23.05.2020 Interessa-me particularmente algum activismo II

I

Tempos difíceis para um progressista acreditar no progresso. Na era redes sociais, o guarda-chuva do progresso consegue apenas cinco mil e setecentos entusiastas; poucos mais viram até agora a conversa inicial do youtube. Repito, insistentemente, Baudelaire e a sua glória da incompreensão. O Progressive International parece começar a falhar nas primeiras semanas. Recusando-se a usar a arma do adversário, falhará, falharemos todos. Por agora, esperar que nos descubram não é uma opção, há que incitar o contacto, fazer propaganda – essa palavra maldita ontem enfeitiçada por António Guerreiro:

II

“O que se tornou entretanto evidente é que a resposta à reclamação de absoluta segurança (algo impossível de alcançar, mas sempre presente nos tempos actuais) foi para além dos seus fins e agora nem os governos nem todos aqueles que, nos media, substituíram a informação pela propaganda e pelo moralismo sabem como atenuar a overdose de medo inoculado à população.”

III

Tenho um amigo que constantemente me alerta para o meu anarquismo-auto-reprimido. Tenho dúvidas desta amizade: um bom-amigo jamais tiraria um anarquista do armário. Sabendo levar-me pelos maus caminhos, este meu pseudo-amigo apresentou-me a derradeira evidência. Eu gosto das palavras, respeito-as e às suas cargas associadas. Há conceitos que não podem/devem ser tão elásticos. Ao fim de seis anos de luta-interior, consigo chegar à fórmula: o anarquismo enquanto método; o anarquismo como um plugin. Tentei a des-hifenizar o anarquismo, sem frutos. O anarquismo sempre foi um prefixo e eu apenas procurava a sua atomização. Falhei na procura, ganhei na aceitação. “Prefixo é o afixo que se acrescenta antes do radical”. Procuremos agora o radical.

IV

Mais um filme francês de baixíssima qualidade. Vejo-os a todos. Double Vies de Olivier Assayas. O Clouds of Sils Maria não era mau, mas chega-se lá pelo Nietzsche e não se vê nada do que se procura. No Double Vies , um editor e um escritor, as mulheres e as traições, o clássico do cinema parisiense. Discute-se o livro, o e-book, o áudio-book e as mandalas para os adultos colorirem em desavergonhado passa-tempo terapêutico.  Lembro-me de novo de António Guerreiro:

V

Quando, de repente, e não pelas razões mais felizes, o tempo se torna disponível para um número significativo de pessoas, apercebemo-nos de que ele se tornou uma coisa estranha ou mesmo uma espécie de doença, cujo primeiro sintoma é o tédio, que é preciso curar.” “Saber “perder tempo”, esse saber que a figura do dandy tinha no mais elevado grau, é uma sabedoria que se perdeu.” Imagino-me editor, no dia em que deixo cair os ombros pela última vez e assino o documento que autoriza a impressão em massa de mandalas para colorir.
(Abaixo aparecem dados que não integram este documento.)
(** A run of make_bb.py with [--save] that ends, and gt.txt as the reader
    of cleansing.py takes it. *)
Lemma saved_then_read (a : make_bb.args) (r : make_bb.recording (Image := Image))
  (out : make_bb.state) (start : Z) :
  int_reads_str E ->
  make_bb.save a = true ->
  make_bb.main E a r = make_bb.Done out ->
  exists (done : list (string * Image * frame_state)) (rd : cleansing.reader),
    map (fun e => e.1.1) done = processed r
    /\ (forall (k : nat) e,
          done !! k = Some e ->
          Forall (fun d => det_frame d = Z.of_nat k + 1) (written e.2))
    /\ make_bb.frame out = Z.of_nat (length done)
    /\ make_bb.gt_jpg out
       = imap (fun k e => (make_bb.jpg (0 + Z.of_nat k), e.1.2)) done
    /\ Forall (fun line => line <> EmptyString) (make_bb.gt_txt out)
    /\ cleansing.read_gt E start (make_bb.gt_txt out) = Ok rd
    /\ cleansing.new_gt rd
       = map (map (fun d => Str.split_on ","%char (gt_line d)))
           (List.filter nonempty
              (map (fun e : string * Image * frame_state => written e.2) done)).
Proof.
  intros Hint Hsave Hmain. unfold make_bb.main in Hmain.
  apply (loop_done E a r) in Hmain
    as (done & Hnums & Hdone & Hlen & Hgt & Hjpg & _).
  rewrite Hsave in Hjpg.
  cbn [make_bb.frame make_bb.gt_txt make_bb.gt_jpg app] in *.
  set (blocks := map (fun e : string * Image * frame_state => written e.2) done).
  assert (Hlines : make_bb.gt_txt out = concat (map (map gt_line) blocks)).
  { rewrite Hgt. unfold blocks. rewrite map_map. reflexivity. }
  assert (Hframes : forall (k : nat) e,
             done !! k = Some e ->
             Forall (fun d => det_frame d = Z.of_nat k + 1) (written e.2)).
  { intros k [[num src] fs] He.
    destruct (Hdone k num src fs He) as (_ & semantic & _ & Hfs).
    apply (process_frame_number E) in Hfs. exact Hfs. }
  assert (Hblocks : forall (k : nat) ds,
             blocks !! k = Some ds ->
             Forall (fun d => det_frame d = 0 + Z.of_nat k + 1) ds).
  { intros k ds Hk. unfold blocks in Hk. rewrite lookup_map in Hk.
    destruct (done !! k) as [e|] eqn:He; [|discriminate].
    injection Hk as <-. now apply Hframes. }
  destruct (read_blocks E start Hint blocks 0
              {| cleansing.new_gt := []; cleansing.frame := -1;
                 cleansing.start_frame_idx := 0 |} Hblocks)
    as (rd & Hrd & Hgroups); [cbn; lia|].
  cbn [cleansing.new_gt app] in Hgroups.
  exists done, rd. split; [exact Hnums|]. split; [exact Hframes|].
  split; [exact Hlen|]. split; [exact Hjpg|]. split.
  { rewrite Hlines. clear. induction blocks as [|ds blocks IH]; [constructor|].
    cbn [map concat]. apply Forall_app. split; [|assumption].
    apply Forall_map, Forall_forall. intros d _. apply gt_line_not_empty. }
  split; [unfold cleansing.read_gt; now rewrite Hlines|].
  exact Hgroups.
Qed.
(** An event that is a call of one of the filter's callbacks, as opposed
    to an iteration of a watchdog task. *)
Definition is_callback (o : host * event) : bool :=
  match snd o with
  | Watchdog _ => false
  | _ => true
  end.

Definition audio_check_off (o : host * capture_checker_data) : bool :=
  negb (audio_ts_check (snd o)).

(** The source is visible, or the source-enabled check is off. *)
Definition visible_or_unchecked (o : host * capture_checker_data) : bool :=
  obs_source_active (fst o) (source (snd o))
  || negb (source_enabled_check (snd o)).

Definition is_some {A} (p : option A) : bool :=
  match p with
  | Some _ => true
  | None => false
  end.

(** The alert calls of kind [k] recorded in the sink. *)
Definition sink_has (k : alert) (out : list (tid * alert)) : bool :=
  existsb (fun p => alert_eqb k (snd p)) out.

(** An instance that was stopped and is enabled again. *)
Definition restart (h : host) (s : sys) : result sys :=
  rbind (end_thread h s) (start_thread h).

(** What the source asks before it calls the alert of kind [k]: the flag
    of the check, and for the source-enabled check that the source is not
    visible. *)
Definition check_enabled (k : alert) (h : host) (f : capture_checker_data) : bool :=
  match k with
  | StalledVideo => video_ts_check f
  | StalledAudio => audio_ts_check f
  | HiddenTooLong => source_enabled_check f && negb (obs_source_active h (source f))
  end.

(** The alert calls made by task [t]. *)
Definition alerts_by (t : tid) (out : list (tid * alert)) : list (tid * alert) :=
  List.filter (fun p => Nat.eqb (fst p) t) out.

(** The snapshots that the iterations of task [t] see along a sequence of
    events: the instance at each of its iterations, and the instance with
    the flag cleared when [end_thread] joins it. *)
Fixpoint observed (t : tid) (evs : list (host * event)) (s : sys)
  : list (host * capture_checker_data) :=
  match evs with
  | [] => []
  | (h, e) :: rest =>
      let here :=
        match e with
        | Watchdog t' => if Nat.eqb t' t then [(h, flt s)] else []
        | Enabled false =>
            match thread (flt s) with
            | Some t' =>
                if thread_active (flt s) && Nat.eqb t' t
                then [(h, set_thread_active false (flt s))] else []
            | None => []
            end
        | _ => []
        end in
      match step h e s with
      | Ok s1 => here ++ observed t rest s1
      | Err _ => here
      end
  end.
(** * Tailscale dynamic inventory plugin: model and properties

    A shallow embedding of [plugins/inventory/tailscale.py]:
    - the token handling and device listing of [TailscaleOAuth2API]
      ([load_token], [get_token], [get_devices]);
    - the grouping loop of [InventoryModule.parse].

    Python exceptions are values of [PyExc]; a method is a function from a
    state to an outcome and a new state, so that what a method has already
    written to a shared object stays written when it raises. *)

From Stdlib Require Import ZArith String Ascii List.
From Stdlib Require Import DecimalString DecimalPos DecimalZ.
From stdpp Require Import base gmap strings list fin_maps.

Set Warnings "-clear-no-such-hyp".

Local Open Scope string_scope.

(** ** Exceptions and the method monad *)

Inductive PyExc : Type :=
| IndexError (msg : string)
| KeyError (key : string)
| TypeError (msg : string)
| JSONDecodeError (msg : string)
| Exception (msg : string)
| ExternalError (msg : string).

Inductive Result (A : Type) : Type :=
| Ok (a : A)
| Raise (e : PyExc).
Arguments Ok {A} a.
Arguments Raise {A} e.

Definition M (St A : Type) : Type := St -> Result A * St.

Definition ret {St A} (a : A) : M St A := fun s => (Ok a, s).
(** The flow, once the configuration is read. *)
Lemma setupAuthForCLI_loaded (w : World) :
  setupAuthForCLI X w
  = if len (RefreshToken tok) =? 0 then (Ret None, w)
    else if time_Now X (trace w) <? Expiry tok + time.Minute * -1
    then (Ret None,
          mkWorld (with_token_issuer (DefaultAuth w) (Some tok) ns) (trace w))
    else
      match auth_Token X (trace w) (CLI_request_of tok ns) with
      | (_, Some _) =>
        (Ret None,
         mkWorld (DefaultAuth w) (trace w ++ [EvToken (CLI_request_of tok ns)]))
      | (tok', None) =>
        (Ret (clitoken_Save X tok'),
         mkWorld (with_token_issuer (DefaultAuth w) tok' ns)
           (trace w ++ [EvToken (CLI_request_of tok ns); EvSave tok']))
      end.
Proof.
  unfold setupAuthForCLI. rewrite env_found, ns_found, tok_found.
  unfold bind, deref, ret, Now, time.Before, time.Add.
  destruct (len (RefreshToken tok) =? 0); [reflexivity|].
  destruct (time_Now X (trace w) <? Expiry tok + time.Minute * -1);
    [reflexivity|].
  unfold Token_.
  change [WithToken (RefreshToken tok); WithTokenIssuer ns;
          WithExpiry (time.Hour * 24)] with (CLI_request_of tok ns).
  destruct (auth_Token X (trace w) (CLI_request_of tok ns)) as [tok' [e|]];
    [reflexivity|].
  unfold auth_Init, Save. cbn. rewrite <- app_assoc. reflexivity.
Qed.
Tarefa difícil do editor: já não quero editar. Vou escrevendo em alternativa. Escrever é uma alternativa, o prefixo. Procuremos agora o radical.

VI

Ando às voltas com um formulário para a acção. Passaram-se duas semanas, creio. O impulso é, por vezes, melhor conselheiro que a ponderação. Por vezes. Pelo menos para a acção devia ser. O activismo enquanto método de ponderação? O que é um activista ponderado? Apetece-me escrever propaganda, não submeter-me a propaganda. Mas há o prefixo. Posso transformar o prefixo em sufixo, em anexo. Entrego o formulário com um anexo: sim, quero fazer parte, mas…

VII

Apaixonei-me pelo Franco Berardi. Passo horas no Youtube. Há tipos que ler não chega, é preciso tocar, nem que seja pelo ecrã – o possível em tempos de peste. Apaixonei-me pela paixão, pela cólera ponderada. O que é um activista ponderado? É a idade. E eu também já não vou para novo.